Marco Galardini
23 August 2023
Even though the lab is focused on bacterial pathogens, we (Marco and Gabriel)
took a look at the “2020 main character” pathogen, SARS-CoV-2, and just
put out a preprint on the topic of real-time identification of epistatic
interactions.
A particularly interesting development during the pandemic has been the
unprecedented amount of genome sequencing, and its use in very quickly
developing diagnostics (e.g. PCR primers) and treatments (i.e. sequence-based
vaccines and their updates).
Other applications closer to our field of study are the identification of
virus variants with a fitness advantage
and predicting the impact of genetic variants on genes and viral fitness.
We asked ourselves: can we find another use for this genomic data?

The application we were looking for would ideally be computed quickly, so that
it could be part of the public health decision process, and should leverage
the metadata associated with each sequence so that context would be taken into account.
We decided to look at a generally overlooked aspect in the evolution of this virus:
epistatic interactions. Generally speaking, two positions in the genome can be said to
interact epistatically if the impact of a double mutation deviates from the “sum” of the
effect of the single ones.
A particularly interesting example of macroscopic epistatic interaction can be found in the history
of scurvy.
We already know that these interactions are important for the evolution of
the Omicron variant (BA.1), has it has been elegantly showed through
experimental work.
These experimental studies are however relatively slow to perform and restricted to
certain regions of the genome (e.g. the Spike RBD).

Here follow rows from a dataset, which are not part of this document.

(** * ocr_translate-hugging_face: the plugin's loader and model adapters

    A shallow embedding of [ocr_translate_hugging_face/plugin.py]:
    - Python values, exceptions and the numeric builtins the plugin uses
      ([int], [float], [min], [max], [*] on a float and an int);
    - [get_mnt], the bound on the number of generated tokens;
    - the calls into the model-hub library ([from_pretrained], [.to],
      tokenizer, [generate], [batch_decode], ...) as an interface, with a
      log of the calls made;
    - [Loaders._load], [Loaders.load], and the two adapters
      [HugginfaceSeq2SeqModel] and [HugginfaceVEDModel];
    - the test doubles of [tests/conftest.py] as one concrete library.

    [logger.debug] and [logger.info] calls have no effect on the values
    computed and are left out. *)

From Stdlib Require Import ZArith QArith Qminmax Floats.SpecFloat Lia Ascii.
From stdpp Require Import base gmap strings list.

Local Open Scope Z_scope.

(** ** Exceptions and results *)

(** The exceptions of the [Exception] hierarchy that the plugin, the Python
    builtins and the library raise; each carries its message.  These are
    what [except Exception] catches. *)
Inductive exn : Type :=
| ValueError (msg : string)
| TypeError (msg : string)
| RuntimeError (msg : string)
| OverflowError (msg : string)
| IndexError (msg : string)
| KeyError (msg : string)
| AttributeError (msg : string)
| FileNotFoundError (msg : string)
| OSError (msg : string).

(** The outcome of evaluating a Python expression: a value, or a raised
    exception. *)
Inductive res (A : Type) : Type :=
| Ok (a : A)
| Raise (e : exn).
Arguments Ok {A} a.
Arguments Raise {A} e.

#[export] Instance res_ret : MRet res := fun A a => Ok a.
#[export] Instance res_bind : MBind res := fun A B f r =>
  match r with
  | Ok a => f a
  | Raise e => Raise e
  end.

Definition is_ValueError (e : exn) : bool :=
  match e with ValueError _ => true | _ => false end.

(** ** Numbers

    Python [int] is unbounded ([Z]); Python [float] is IEEE 754 binary64,
    taken from the Standard Library's specification of floating point
    ([spec_float] with 53 bits of precision and maximal exponent 1024). *)

Definition prec : Z := 53.
Definition emax : Z := 1024.

Inductive num : Type :=
| NInt (z : Z)
| NFloat (f : spec_float).

(** The mantissa of a finite float with its sign. *)
Definition signed (s : bool) (m : positive) : Z :=
  if s then Z.neg m else Z.pos m.

(** The exact rational value of a float that is not NaN or infinite
    (and [0] on those, where it is never used). *)
Definition SF2Q (f : spec_float) : Q :=
  match f with
  | S754_finite s m (Z.neg p) => Qmake (signed s m) (2 ^ p)%positive
  | S754_finite s m e => inject_Z (signed s m * 2 ^ e)
  | _ => 0%Q
  end.

(** Truncation toward zero of a rational, as [int(x)] does on a float. *)
Definition Qtrunc (q : Q) : Z := Z.quot (Qnum q) (Z.pos (Qden q)).

(** [int(x)]: the identity on an [int], truncation toward zero on a finite
    [float]; NaN and the infinities raise. *)
Definition py_int (x : num) : res Z :=
  match x with
  | NInt z => Ok z
  | NFloat S754_nan => Raise (ValueError "cannot convert float NaN to integer")
  | NFloat (S754_infinity _) =>
      Raise (OverflowError "cannot convert float infinity to integer")
  | NFloat f => Ok (Qtrunc (SF2Q f))
  end.

(** The conversion of an [int] to a [float]: round to nearest, ties to
    even; an [int] beyond the range of binary64 raises. *)
Definition int_to_float (z : Z) : res spec_float :=
  match binary_normalize prec emax z 0 false with
  | S754_infinity _ => Raise (OverflowError "int too large to convert to float")
  | f => Ok f
  end.

(** [float(x)]. *)
Definition py_float (x : num) : res spec_float :=
  match x with
  | NInt z => int_to_float z
  | NFloat f => Ok f
  end.

(** [x * n] for a float [x] and an int [n]: the int is converted first, the
    product is the IEEE one. *)
Definition float_mul_int (x : spec_float) (n : Z) : res spec_float :=
  fn ← int_to_float n; mret (SFmul prec emax x fn).

(** The order of Python numbers.  Two ints and two floats compare as such;
    an int and a float compare by exact value, and every comparison with
    NaN is false. *)
Definition float_lt_int (f : spec_float) (z : Z) : bool :=
  match f with
  | S754_nan => false
  | S754_infinity s => s
  | _ => bool_decide (Qcompare (SF2Q f) (inject_Z z) = Lt)
  end.

Definition int_lt_float (z : Z) (f : spec_float) : bool :=
  match f with
  | S754_nan => false
  | S754_infinity s => negb s
  | _ => bool_decide (Qcompare (inject_Z z) (SF2Q f) = Lt)
  end.

Definition py_lt (a b : num) : bool :=
  match a, b with
  | NInt x, NInt y => x <? y
  | NFloat x, NFloat y => SFltb x y
  | NFloat x, NInt y => float_lt_int x y
  | NInt x, NFloat y => int_lt_float x y
  end.

Definition py_gt (a b : num) : bool := py_lt b a.

(** The builtins [max(a, b)] and [min(a, b)] with two arguments: the first
    argument is kept unless the second is strictly greater (smaller). *)
Definition py_max (a b : num) : num := if py_gt b a then b else a.
Definition py_min (a b : num) : num := if py_lt b a then b else a.

(** ** get_mnt *)

(** [options.get(key, default)]. *)
Definition dict_get {V} (d : gmap string V) (key : string) (dflt : V) : V :=
  default dflt (d !! key).

(** The float [3.0]. *)
Definition float_3 : spec_float := S754_finite false 6755399441055744 (-51).

Definition get_mnt (ntok : Z) (options : gmap string num) : res Z :=
  min_max_new_tokens ← py_int (dict_get options "min_max_new_tokens" (NInt 20));
  max_max_new_tokens ← py_int (dict_get options "max_max_new_tokens" (NInt 512));
  max_new_tokens_ratio ←
    py_float (dict_get options "max_new_tokens_ratio" (NFloat float_3));
  if max_max_new_tokens <? min_max_new_tokens then
    Raise (ValueError "min_max_new_tokens must be less than max_max_new_tokens")
  else
    prod ← float_mul_int max_new_tokens_ratio ntok;
    let mnt :=
      py_min (NInt max_max_new_tokens)
        (py_max (NInt min_max_new_tokens) (NFloat prod)) in
    py_int mnt.

(** The bound of the specification, on exact values:
    [min(max_cap, max(min_cap, x))], truncated to an integer. *)
Definition clamp_trunc (min_cap max_cap : Z) (x : Q) : Z :=
  Qtrunc (Qmin (inject_Z max_cap) (Qmax (inject_Z min_cap) x)).

(** The same bound on a float [x]: the exact one where [x] is finite, and
    its limits at the infinities; with NaN every comparison of [min] and
    [max] is false and the lower cap is what remains. *)
Definition mnt_spec (min_cap max_cap : Z) (x : spec_float) : Z :=
  match x with
  | S754_nan => min_cap
  | S754_infinity false => max_cap
  | S754_infinity true => min_cap
  | _ => clamp_trunc min_cap max_cap (SF2Q x)
  end.

(** ** Python values and the library interface *)

(** The values that flow through the adapters.  Tokenizers, models, image
    processors, tensors and encodings are objects of the model-hub library
    and of torch, opaque to the plugin: [VObj]. *)
#[warnings="-register-all"] Inductive value : Type :=
| VNone
| VStr (s : string)
| VInt (z : Z)
| VList (l : list value)
| VImage (id : string)
| VObj (id : string).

Could we come up with a
fast computational method that scales to millions of sequences?
We reworked a method based on mutual information (MI) and applied to a large
set of SARS-CoV-2 sequences (~4M), finding 474 interactions across the genome,
the majority in the Spike gene (185).

Even though we made the method somewhat scalable, it took ~36 hours to complete
using several nodes on HZI’s cluster. But luckily we can obtain similar results
with as few as 10k sequences (a bit better if closer to 100k), which only takes
2 hours to complete.

How do these interactions change over time, and how quickly can we spot known ones,
such as those found in Omicron BA.1? We further modified the method to reduce the influence
of older sequences and thus highlight emerging interactions.
And indeed we were able to identify a cornerstone epistatic interaction in the Spike protein
between residue 501 and 498 as early as 6 (!) Omicron sequences were present in the dataset,
which speaks to the sensitivity of the method.

The flip side of this sensitivity is that genomes with incorrect metadata (i.e. date)
will make epistatic interactions appear at odd times, which was the case before we
used the excellent community resources put together by Emma Hodcroft.

We hope this work demonstrates that pathogen genomic sequencing is here to stay,
as the data can be used to generate many useful predictions that can in turn guide
public health decisions.
This work was started during the first lockdown, but it was significantly advanced by
Gabriel Innocenti, who was supported first by a FEMS research and training grant
and then by RESIST. A real pleasure to work with him!
P.S. as with our other papers, we have also shared the analysis code so that the study can be reproduced.